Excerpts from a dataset
┌──

Lemma grpc_subscriptions_accounted_witness :
  exists m, ofold (server_step (D := list string) Subscribe_example.bytes) Subscribe_example.events
    (NewDopplerServer default_order NewRouter Subscribe_example.metrics Subscribe_example.gauges) = Returns m /\
    numSubscriptions m = Words.int64 (sum_calls counted m) /\
    GetDelta (egressDroppedMetric m) = Words.uint64 (sum_calls (fun c => Z.of_nat (c_missed c)) m).
Proof.
  destruct (grpc_subscriptions_accounted (D := list string) Subscribe_example.bytes default_order
    Subscribe_example.metrics Subscribe_example.gauges 4 Subscribe_example.events)
    as (m & H1 & H2 & _ & _ & _ & _ & H3 & _).
  - reflexivity.
  - unfold Subscribe_example.events. simpl.
    assert (Router.in_range Subscribe_example.last_draw) as Hr
      by (intros f id n Hn; unfold Subscribe_example.last_draw; lia).
    repeat (constructor; [first [exact I|exact Hr]|]). constructor.
  - exists m. split; [exact H1|]. split; [exact H2|exact H3].
Defined.
(** [Querier.ContainerMetrics]: payloads that do not decode are left out. *)
Fixpoint Querier_ContainerMetrics (results : list string) (usePreferredTags : bool) : outcome (list E) :=
  match results with
  | [] => Returns []
  | envBytes :: rest =>
      match Convert envBytes usePreferredTags with
      | Panics why => Panics why
      | Returns (Err _) => Querier_ContainerMetrics rest usePreferredTags
      | Returns (Ok v2e) =>
          match Querier_ContainerMetrics rest usePreferredTags with
          | Panics why => Panics why
          | Returns v2Envs => Returns (v2e :: v2Envs)
          end
      end
  end.

(** [QueryServer.ContainerMetrics] over the dopplers' answer for a source. *)
Definition QueryServer_ContainerMetrics (fetch : string -> list string) (sourceId : string)
  (usePreferredTags : bool) : outcome (result (list E)) :=
  if Str.empty sourceId then Returns (Err "source_id is required")
  else match Querier_ContainerMetrics (fetch sourceId) usePreferredTags with
       | Panics why => Panics why
       | Returns results => Returns (Ok results)
       end.

Lemma Querier_spec `{!ConverterTotal E} results pref :
  exists l, Querier_ContainerMetrics results pref = Returns l
  /\ l = omap (fun p => match Convert p pref with Returns (Ok e) => Some e | _ => None end) results.
Proof.
  induction results as [|p results (l & IH & ->)]; [by exists []|]. cbn [Querier_ContainerMetrics omap list_omap].
  destruct (Convert_returns p pref) as [[e|err] ->]; rewrite IH; eauto.
Qed.

End Query.

(** Two payloads, one envelope sent; then the dopplers go away. *)
Module RlpExample.

Definition decode (s : string) : result V1.Envelope :=
  if decide (s = "bad"%string) then Err "proto: illegal wireType"
  else Ok (V1.mkEnvelope (Some s) (Some V1.Envelope_LogMessage) (Some 1%Z) None None None None ∅
             None None None None None None).

#[global] Instance conv : EnvelopeConverter owned_envelope :=
  envelopeConverter decode (fun _ => EmptyString) (fun _ => EmptyString) default_order.
Lemma add_address_grpc f e a x :
  x ∈ GRPCDopplers (add_address f e a)
  <-> x ∈ GRPCDopplers e \/ (Str.HasPrefix a "ws" = true /\ x = grpc_address f a).
Proof.
  unfold add_address.
  assert (forall c p, Str.HasPrefix a (String c p) = true -> c <> "w"%char -> Str.HasPrefix a "ws" = false) as Hne.
  { intros c p Hp Hc. destruct a as [|b a]; [done|]. cbn [Str.HasPrefix] in *.
    destruct (ascii_dec c b) as [<-|]; [|done]. by destruct (ascii_dec "w" c) as [<-|]. }
  repeat match goal with |- context [if Str.HasPrefix a (String ?c ?p) then _ else _] =>
    destruct (Str.HasPrefix a (String c p)) eqn:? end; cbn [GRPCDopplers].
  - rewrite (Hne "u"%char _ Heqb) by done. naive_solver.
  - rewrite (Hne "t"%char _ Heqb0) by done. naive_solver.
  - rewrite (Hne "t"%char _ Heqb1) by done. naive_solver.
  - set_solver.
  - naive_solver.
Qed.

Lemma add_addresses_grpc f l e x :
  x ∈ GRPCDopplers (foldl (fun e (da : string * list string) =>
        foldl (fun e addr => if negb (Str.HasPrefix da.1 EmptyString) then e else add_address f e addr)
          e da.2) e l)
  <-> x ∈ GRPCDopplers e
      \/ exists k eps a, (k, eps) ∈ l /\ a ∈ eps /\ Str.HasPrefix a "ws" = true /\ x = grpc_address f a.
Proof.
  revert e. induction l as [|[k eps] l IH]; intros e; simpl.
  { set_solver. }
  rewrite IH.
  assert (Str.HasPrefix k EmptyString = true) as -> by (by destruct k). simpl.
  assert (forall e, x ∈ GRPCDopplers (foldl (fun e addr => add_address f e addr) e eps)
    <-> x ∈ GRPCDopplers e \/ exists a, a ∈ eps /\ Str.HasPrefix a "ws" = true /\ x = grpc_address f a) as ->.
  { clear. induction eps as [|a eps IH]; intros e; simpl; [set_solver|].
    rewrite IH, add_address_grpc. set_solver. }
  set_solver.
Qed.

Lemma sendEvent_announces f : grpc_only f ->
  exists e, sendEvent ord f = Returns (push_event f e) /\ announced (push_event f e).
Proof.
  intros [Hudp Hz]. unfold sendEvent. rewrite Hz.
  assert (exists e, eventWithPrefix ord f EmptyString = Returns e
    /\ forall x, x ∈ GRPCDopplers e <-> serves f (metaEndpoints f) x) as (e & He & Hx).
  { unfold eventWithPrefix, chooseAddrs, addLegacyAddrs. rewrite Hudp. eexists. split; [done|].
    intros x. rewrite add_addresses_grpc, copy_into_union, map_union_empty. cbn [GRPCDopplers].
    unfold serves. setoid_rewrite range_elem. set_solver. }
  rewrite He. exists e. split; [by destruct (event_empty e)|].
  intros x. unfold push_event at 1. cbn [events]. rewrite last_snoc. cbn [default]. apply Hx.
Qed.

└──

* _Problem statement_: All of the data above should be reproduced exactly, with nothing left out.

* _Finished task_:
Lemma grpc_subscriptions_accounted_witness :
  exists m, ofold (server_step (D := list string) Subscribe_example.bytes) Subscribe_example.events
    (NewDopplerServer default_order NewRouter Subscribe_example.metrics Subscribe_example.gauges) = Returns m /\
    numSubscriptions m = Words.int64 (sum_calls counted m) /\
    GetDelta (egressDroppedMetric m) = Words.uint64 (sum_calls (fun c => Z.of_nat (c_missed c)) m).
Proof.
  destruct (grpc_subscriptions_accounted (D := list string) Subscribe_example.bytes default_order
    Subscribe_example.metrics Subscribe_example.gauges 4 Subscribe_example.events)
    as (m & H1 & H2 & _ & _ & _ & _ & H3 & _).
  - reflexivity.
  - unfold Subscribe_example.events. simpl.
    assert (Router.in_range Subscribe_example.last_draw) as Hr
      by (intros f id n Hn; unfold Subscribe_example.last_draw; lia).
    repeat (constructor; [first [exact I|exact Hr]|]). constructor.
  - exists m. split; [exact H1|]. split; [exact H2|exact H3].
Defined.
(** [Querier.ContainerMetrics]: payloads that do not decode are left out. *)
Fixpoint Querier_ContainerMetrics (results : list string) (usePreferredTags : bool) : outcome (list E) :=
  match results with
  | [] => Returns []
  | envBytes :: rest =>
      match Convert envBytes usePreferredTags with
      | Panics why => Panics why
      | Returns (Err _) => Querier_ContainerMetrics rest usePreferredTags
      | Returns (Ok v2e) =>
          match Querier_ContainerMetrics rest usePreferredTags with
          | Panics why => Panics why
          | Returns v2Envs => Returns (v2e :: v2Envs)
          end
      end
  end.

(** [QueryServer.ContainerMetrics] over the dopplers' answer for a source. *)
Definition QueryServer_ContainerMetrics (fetch : string -> list string) (sourceId : string)
  (usePreferredTags : bool) : outcome (result (list E)) :=
  if Str.empty sourceId then Returns (Err "source_id is required")
  else match Querier_ContainerMetrics (fetch sourceId) usePreferredTags with
       | Panics why => Panics why
       | Returns results => Returns (Ok results)
       end.

Lemma Querier_spec `{!ConverterTotal E} results pref :
  exists l, Querier_ContainerMetrics results pref = Returns l
  /\ l = omap (fun p => match Convert p pref with Returns (Ok e) => Some e | _ => None end) results.
Proof.
  induction results as [|p results (l & IH & ->)]; [by exists []|]. cbn [Querier_ContainerMetrics omap list_omap].
  destruct (Convert_returns p pref) as [[e|err] ->]; rewrite IH; eauto.
Qed.

End Query.

(** Two payloads, one envelope sent; then the dopplers go away. *)
Module RlpExample.

Definition decode (s : string) : result V1.Envelope :=
  if decide (s = "bad"%string) then Err "proto: illegal wireType"
  else Ok (V1.mkEnvelope (Some s) (Some V1.Envelope_LogMessage) (Some 1%Z) None None None None ∅
             None None None None None None).

#[global] Instance conv : EnvelopeConverter owned_envelope :=
  envelopeConverter decode (fun _ => EmptyString) (fun _ => EmptyString) default_order.
Lemma add_address_grpc f e a x :
  x ∈ GRPCDopplers (add_address f e a)
  <-> x ∈ GRPCDopplers e \/ (Str.HasPrefix a "ws" = true /\ x = grpc_address f a).
Proof.
  unfold add_address.
  assert (forall c p, Str.HasPrefix a (String c p) = true -> c <> "w"%char -> Str.HasPrefix a "ws" = false) as Hne.
  { intros c p Hp Hc. destruct a as [|b a]; [done|]. cbn [Str.HasPrefix] in *.
    destruct (ascii_dec c b) as [<-|]; [|done]. by destruct (ascii_dec "w" c) as [<-|]. }
  repeat match goal with |- context [if Str.HasPrefix a (String ?c ?p) then _ else _] =>
    destruct (Str.HasPrefix a (String c p)) eqn:? end; cbn [GRPCDopplers].
  - rewrite (Hne "u"%char _ Heqb) by done. naive_solver.
  - rewrite (Hne "t"%char _ Heqb0) by done. naive_solver.
  - rewrite (Hne "t"%char _ Heqb1) by done. naive_solver.
  - set_solver.
  - naive_solver.
Qed.

Lemma add_addresses_grpc f l e x :
  x ∈ GRPCDopplers (foldl (fun e (da : string * list string) =>
        foldl (fun e addr => if negb (Str.HasPrefix da.1 EmptyString) then e else add_address f e addr)
          e da.2) e l)
  <-> x ∈ GRPCDopplers e
      \/ exists k eps a, (k, eps) ∈ l /\ a ∈ eps /\ Str.HasPrefix a "ws" = true /\ x = grpc_address f a.
Proof.
  revert e. induction l as [|[k eps] l IH]; intros e; simpl.
  { set_solver. }
  rewrite IH.
  assert (Str.HasPrefix k EmptyString = true) as -> by (by destruct k). simpl.
  assert (forall e, x ∈ GRPCDopplers (foldl (fun e addr => add_address f e addr) e eps)
    <-> x ∈ GRPCDopplers e \/ exists a, a ∈ eps /\ Str.HasPrefix a "ws" = true /\ x = grpc_address f a) as ->.
  { clear. induction eps as [|a eps IH]; intros e; simpl; [set_solver|].
    rewrite IH, add_address_grpc. set_solver. }
  set_solver.
Qed.

Lemma sendEvent_announces f : grpc_only f ->
  exists e, sendEvent ord f = Returns (push_event f e) /\ announced (push_event f e).
Proof.
  intros [Hudp Hz]. unfold sendEvent. rewrite Hz.
  assert (exists e, eventWithPrefix ord f EmptyString = Returns e
    /\ forall x, x ∈ GRPCDopplers e <-> serves f (metaEndpoints f) x) as (e & He & Hx).
  { unfold eventWithPrefix, chooseAddrs, addLegacyAddrs. rewrite Hudp. eexists. split; [done|].
    intros x. rewrite add_addresses_grpc, copy_into_union, map_union_empty. cbn [GRPCDopplers].
    unfold serves. setoid_rewrite range_elem. set_solver. }
  rewrite He. exists e. split; [by destruct (event_empty e)|].
  intros x. unfold push_event at 1. cbn [events]. rewrite last_snoc. cbn [default]. apply Hx.
Qed.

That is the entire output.